SECURITIES AND EXCHANGE COMMISSION

Washington, D.C. 20549

 

 

FORM 8-K

 

 

CURRENT REPORT

Pursuant to Section 13 or 15(d)

of the Securities Exchange Act of 1934

Date of Report (Date of earliest event reported): January 14, 2026

 

 

Nasdaq, Inc.

(Exact name of registrant as specified in its charter)

 

 

 

Delaware   001-38855   52-1165937
(State or other jurisdiction
of incorporation)
 

(Commission

File Number)

  (I.R.S. Employer
Identification No.)

 

151 W. 42nd Street,
New York, New York
  10036
(Address of principal executive offices)   (Zip code)

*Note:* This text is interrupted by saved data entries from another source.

(** * hj.MultiSpaceVideo: the point-cloud ring buffer and its PLY export

    A shallow embedding of the pure helpers of [src/app/point/utils/math.ts],
    of the two PLY exporters of [src/app/point/utils/plyExporter.ts], of the
    frame reordering of the vertex shader and of the capture step of
    [src/app/point/page.tsx].

    Conventions.  A JavaScript [number] that holds an index, a size or a
    count is a [Z] (the doubles of the source are exact on integers below
    2^53); the operator [%] is the truncated remainder [Z.rem].  Coordinates
    are rationals [Q]: [(size - 1) / 2] and the differences with it are
    exact in the source as well; the rounding of the product with [spacing]
    is not modelled.  A [Uint8Array] is a [list byte]; reading outside of it
    gives [None] (the [undefined] of the source) and writing outside of it
    does nothing. *)

From Stdlib Require Import ZArith QArith Lia Strings.String Strings.Ascii Strings.Byte.
From Stdlib Require Import DecimalString Qminmax Lqa.
From stdpp Require Import base numbers list.

Local Open Scope Z_scope.

(** ** JavaScript primitives *)

Module JS.

(** [a % b] on integers: the sign follows the dividend.  For [b = 0] the
    source gives [NaN], which no integer models; the functions below are
    only stated for a non-zero divisor. *)
Definition rem (a b : Z) : Z := Z.rem a b.

(** The iteration space of [for (let i = 0; i < n; i++)]. *)
Definition range (n : Z) : list Z := seqZ 0 n.

(** [Math.floor(a / b)] on integers: the floor of the exact quotient. *)
Definition floorDiv (a b : Z) : Z := a / b.

End JS.

(** ** utils/math.ts *)

Module MathUtils.

Definition calcHalf (size : Z) : Q := ((inject_Z size - 1) / 2)%Q.

Definition calcActualFrameIndex (logicalFrame writeIndex totalFrames : Z) : Z :=
  JS.rem (writeIndex + logicalFrame) totalFrames.

Definition calcZPosition (frameIndex totalFrames : Z) (spacing : Q) : Q :=
  let zHalf := calcHalf totalFrames in
  ((inject_Z frameIndex - zHalf) * spacing)%Q.

(** The optional fourth parameter [height?] is an [option]. *)
Definition calcColorDataIndex
    (frameIndex pixelIndex width : Z) (height : option Z) : Z :=
  match height with
  | None => (frameIndex * width + pixelIndex) * 4
  | Some height =>
      let x := JS.rem pixelIndex width in
      let y := JS.floorDiv pixelIndex width in
      ((frameIndex * height + y) * width + x) * 4
  end.

Definition calcTotalPoints (width height frames : Z) : Z :=
  width * height * frames.

Definition calcPixelIndex (x y width : Z) : Z := y * width + x.

(** [Math.max(min, Math.min(max, value))] *)
Definition clamp (value min max : Q) : Q := Qmax min (Qmin max value).

Record Point3D := { px : Q; py : Q; pz : Q }.

Definition calcPoint3D (x y f width height frames : Z) : Point3D :=
  let xHalf := calcHalf width in
  let yHalf := calcHalf height in
  let zHalf := calcHalf frames in
  {| px := (inject_Z x - xHalf)%Q;
     py := (yHalf - inject_Z y)%Q;
     pz := (inject_Z f - zHalf)%Q |}.

End MathUtils.

(** ** shaders: the frame reordering of the vertex shader *)

Module Shader.

(** GLSL [mod(x, y) = x - y * floor(x / y)]; the attribute and the uniforms
    hold integers. *)
Definition glslMod (x y : Z) : Z := x - y * (x / y).

(** [float adjustedFrame = mod(aFrameIndex - uWriteIndex + uTotalFrames, uTotalFrames);] *)
Definition adjustedFrame (aFrameIndex uWriteIndex uTotalFrames : Z) : Z :=
  glslMod (aFrameIndex - uWriteIndex + uTotalFrames) uTotalFrames.

(** The texture coordinates [(texU, texV)] at which [main] samples the
    colour of a point. *)
Definition texCoord (aFrameIndex aPixelIndex uTexWidth uTexHeight uTotalFrames : Z)
  : Q * Q :=
  let pixelX := glslMod aPixelIndex uTexWidth in
  let pixelY := aPixelIndex / uTexWidth in
  let texU := ((inject_Z pixelX + (1 # 2)) / inject_Z uTexWidth)%Q in
  let texV := ((inject_Z aFrameIndex * inject_Z uTexHeight + inject_Z pixelY + (1 # 2))
               / (inject_Z uTexHeight * inject_Z uTotalFrames))%Q in
  (texU, texV).

End Shader.

(** ** Typed arrays, DataView and strings of the platform *)

Module Platform.

(** [a[i]] on a [Uint8Array]: [None] is [undefined]. *)
Definition u8get (a : list byte) (i : Z) : option byte :=
  if 0 <=? i then a !! Z.to_nat i else None.

(** [a[i] = v] on a [Uint8Array]: ignored outside of the array. *)
Definition u8set (a : list byte) (i : Z) (v : byte) : list byte :=
  if 0 <=? i then <[Z.to_nat i := v]> a else a.

(** The conversion of a stored value to [uint8]: [undefined] becomes 0. *)
Definition toUint8 (v : option byte) : byte := default x00 v.

(** [new ArrayBuffer(n)] and [new Uint8Array(n)]: zero-filled, and a
    [RangeError] ([None]) for a negative length. *)
Definition newBuffer (n : Z) : option (list byte) :=
  if 0 <=? n then Some (replicate (Z.to_nat n) x00) else None.

(** Writing [bs] at [offset]: the bounds check of [DataView.set*] and of
    [TypedArray.prototype.set], a [RangeError] being [None]. *)
Definition setBytes (buf : list byte) (offset : Z) (bs : list byte)
  : option (list byte) :=
  if (0 <=? offset) && (offset + Z.of_nat (length bs) <=? Z.of_nat (length buf))
  then Some (list_inserts (Z.to_nat offset) bs buf)
  else None.

Definition setUint8 (buf : list byte) (offset : Z) (v : byte)
  : option (list byte) := setBytes buf offset [v].

(** The line feed of ["\n"]. *)
Definition LF : string := String (ascii_of_nat 10) EmptyString.

(** [`${n}`] for an integer [n]. *)
Definition showInt (n : Z) : string := NilZero.string_of_int (Z.to_int n).

(** [`${v}`] for an element read from a [Uint8Array]. *)
Definition showU8 (v : option byte) : string :=
  match v with
  | Some b => showInt (Z.of_N (Byte.to_N b))
  | None => "undefined"
  end.

(** [new TextEncoder().encode(s)]: the strings encoded here hold ASCII
    characters only, one byte each. *)
Definition textEncode (s : string) : list byte := list_byte_of_string s.

(** The numbers an element of a [Float32Array] holds unrounded: the finite
    binary32 values, [m * 2^e] with [|m| < 2^24] and [-149 <= e <= 104]. *)
Definition float32Exact (v : Q) : Prop :=
  exists m e : Z,
    Z.abs m < 2 ^ 24 /\ -149 <= e <= 104 /\ (v == inject_Z m * 2 ^ e)%Q.

(** [a.join(sep)] *)
Definition join (sep : string) (a : list string) : string := String.concat sep a.

End Platform.

(** ** utils/plyExporter.ts *)

Module Ply.

Import MathUtils Platform.

Record PLYExportData := {
  colorData : list byte;
  width : Z;
  height : Z;
  frames : Z;
  spacing : Q;
  writeIndex : Z
}.

(** [PLY_EXPORT_CONFIG.BYTES_PER_POINT] of [config.ts]. *)
Definition BYTES_PER_POINT : Z := 15.

Definition createPLYHeaderASCII (totalPoints : Z) : string :=
  (join LF [
    "ply";
    "format ascii 1.0";
    "element vertex " ++ showInt totalPoints;
    "property float x";
    "property float y";
    "property float z";
    "property uchar red";
    "property uchar green";
    "property uchar blue";
    "end_header"
  ] ++ LF)%string.

Definition createPLYHeaderBinary (totalPoints : Z) : string :=
  (join LF [
    "ply";
    "format binary_little_endian 1.0";
    "element vertex " ++ showInt totalPoints;
    "property float x";
    "property float y";
    "property float z";
    "property uchar red";
    "property uchar green";
    "property uchar blue";
    "end_header"
  ] ++ LF)%string.

Section Exporters.

(** The two conversions of a double the exporters leave to the platform:
    the text of [`${v}`] and the four little-endian bytes that
    [DataView.setFloat32(offset, v, true)] stores. *)
Variable numberToString : Q -> string.
Variable float32LE : Q -> list byte.

Definition setFloat32 (buf : list byte) (offset : Z) (v : Q)
  : option (list byte) := setBytes buf offset (float32LE v).

(** The loop nest of [createPLYDataASCII]; the accumulator is [lines]. *)
Definition asciiLines (data : PLYExportData) : list string :=
  let colorData := colorData data in
  let width := width data in
  let height := height data in
  let frames := frames data in
  let spacing := spacing data in
  let writeIndex := writeIndex data in
  let pixelsPerFrame := width * height in
  let xHalf := calcHalf width in
  let yHalf := calcHalf height in
  foldl (fun lines logicalFrame =>
    let actualFrame := calcActualFrameIndex logicalFrame writeIndex frames in
    let zPos := calcZPosition logicalFrame frames spacing in
    foldl (fun lines y =>
      let yPos := (yHalf - inject_Z y)%Q in
      foldl (fun lines x =>
        let xPos := (inject_Z x - xHalf)%Q in
        let pixelIdx := calcPixelIndex x y width in
        let colorIdx := calcColorDataIndex actualFrame pixelIdx pixelsPerFrame None in
        let r := u8get colorData colorIdx in
        let g := u8get colorData (colorIdx + 1) in
        let b := u8get colorData (colorIdx + 2) in
        lines ++ [(numberToString xPos ++ " " ++ numberToString yPos ++ " "
                   ++ numberToString zPos ++ " " ++ showU8 r ++ " "
                   ++ showU8 g ++ " " ++ showU8 b)%string])
        lines (JS.range width))
      lines (JS.range height))
    [] (JS.range frames).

Registrant’s telephone number, including area code: +1 212 401 8700

No change since last report

(Former Name or Address, If Changed Since Last Report)

 

 

Check the appropriate box below if the Form 8-K filing is intended to simultaneously satisfy the filing obligation of the registrant under any of the following provisions:

 

Written communications pursuant to Rule 425 under the Securities Act (17 CFR 230.425)

 

Soliciting material pursuant to Rule 14a-12 under the Exchange Act (17 CFR 240.14a-12)

 

Pre-commencement communications pursuant to Rule 14d-2(b) under the Exchange Act (17 CFR 240.14d-2(b))

 

Pre-commencement communications pursuant to Rule 13e-4(c) under the Exchange Act (17 CFR 240.13e-4(c))

Securities registered pursuant to Section 12(b) of the Act:

 

Title of each class

 

Trading
Symbol(s)

 

Name of each exchange

on which registered

Common Stock, $0.01 par value per share   NDAQ   The Nasdaq Stock Market
4.500% Senior Notes due 2032   NDAQ32   The Nasdaq Stock Market
0.900% Senior Notes due 2033   NDAQ33   The Nasdaq Stock Market
0.875% Senior Notes due 2030   NDAQ30   The Nasdaq Stock Market
1.75% Senior Notes due 2029   NDAQ29   The Nasdaq Stock Market

Indicate by check mark whether the registrant is an emerging growth company as defined in Rule 405 of the Securities Act of 1933 (§230.405 of this chapter) or Rule 12b-2 of the Securities Exchange Act of 1934 (§240.12b-2 of this chapter).

Emerging Growth Company 

If an emerging growth company, indicate by check mark if the registrant has elected not to use the extended transition period for complying with any new or revised financial accounting standards provided pursuant to Section 13(a) of the Exchange Act. ☐

 

 
 


Item 5.03.

Amendments to Articles of Incorporation or Bylaws; Change in Fiscal Year.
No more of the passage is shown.